>>>
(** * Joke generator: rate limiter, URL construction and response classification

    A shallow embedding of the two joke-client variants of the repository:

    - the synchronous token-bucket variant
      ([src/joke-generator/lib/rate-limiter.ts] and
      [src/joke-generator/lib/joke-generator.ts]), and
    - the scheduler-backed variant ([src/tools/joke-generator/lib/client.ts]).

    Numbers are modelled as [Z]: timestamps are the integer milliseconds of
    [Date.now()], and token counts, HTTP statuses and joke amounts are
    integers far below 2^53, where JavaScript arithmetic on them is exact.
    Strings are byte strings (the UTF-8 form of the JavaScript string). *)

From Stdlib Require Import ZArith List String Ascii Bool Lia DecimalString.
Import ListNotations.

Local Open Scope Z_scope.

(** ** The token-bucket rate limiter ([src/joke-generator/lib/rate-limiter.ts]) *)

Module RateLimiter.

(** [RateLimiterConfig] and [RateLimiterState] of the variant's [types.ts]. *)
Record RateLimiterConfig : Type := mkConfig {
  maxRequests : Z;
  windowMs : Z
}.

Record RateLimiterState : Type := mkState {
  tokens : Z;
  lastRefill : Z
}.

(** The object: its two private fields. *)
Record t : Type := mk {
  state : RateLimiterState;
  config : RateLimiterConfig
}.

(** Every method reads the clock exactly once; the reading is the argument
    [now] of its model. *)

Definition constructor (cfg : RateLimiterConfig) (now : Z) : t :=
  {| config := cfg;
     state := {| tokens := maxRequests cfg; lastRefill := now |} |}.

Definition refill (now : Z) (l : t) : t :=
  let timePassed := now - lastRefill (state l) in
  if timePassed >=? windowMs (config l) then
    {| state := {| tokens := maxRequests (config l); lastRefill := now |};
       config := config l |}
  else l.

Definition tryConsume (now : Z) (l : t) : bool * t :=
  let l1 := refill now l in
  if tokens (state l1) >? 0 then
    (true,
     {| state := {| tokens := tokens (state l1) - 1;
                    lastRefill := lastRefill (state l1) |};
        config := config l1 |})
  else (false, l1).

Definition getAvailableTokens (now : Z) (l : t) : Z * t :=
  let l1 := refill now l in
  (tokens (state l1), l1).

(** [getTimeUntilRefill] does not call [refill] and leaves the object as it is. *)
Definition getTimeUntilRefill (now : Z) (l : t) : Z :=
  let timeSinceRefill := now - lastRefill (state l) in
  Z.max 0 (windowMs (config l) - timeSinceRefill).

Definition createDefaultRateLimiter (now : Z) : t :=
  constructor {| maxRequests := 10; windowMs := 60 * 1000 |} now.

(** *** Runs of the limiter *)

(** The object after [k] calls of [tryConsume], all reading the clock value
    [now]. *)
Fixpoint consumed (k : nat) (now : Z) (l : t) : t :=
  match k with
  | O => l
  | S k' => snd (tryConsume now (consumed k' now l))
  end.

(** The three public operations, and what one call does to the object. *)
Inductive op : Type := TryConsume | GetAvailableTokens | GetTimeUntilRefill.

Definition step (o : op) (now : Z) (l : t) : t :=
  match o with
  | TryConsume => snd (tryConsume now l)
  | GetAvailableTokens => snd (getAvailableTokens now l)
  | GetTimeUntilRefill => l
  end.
<<<
What you should do: Say how many lines in this material hold "object", and say nothing else.

Solved problem: 4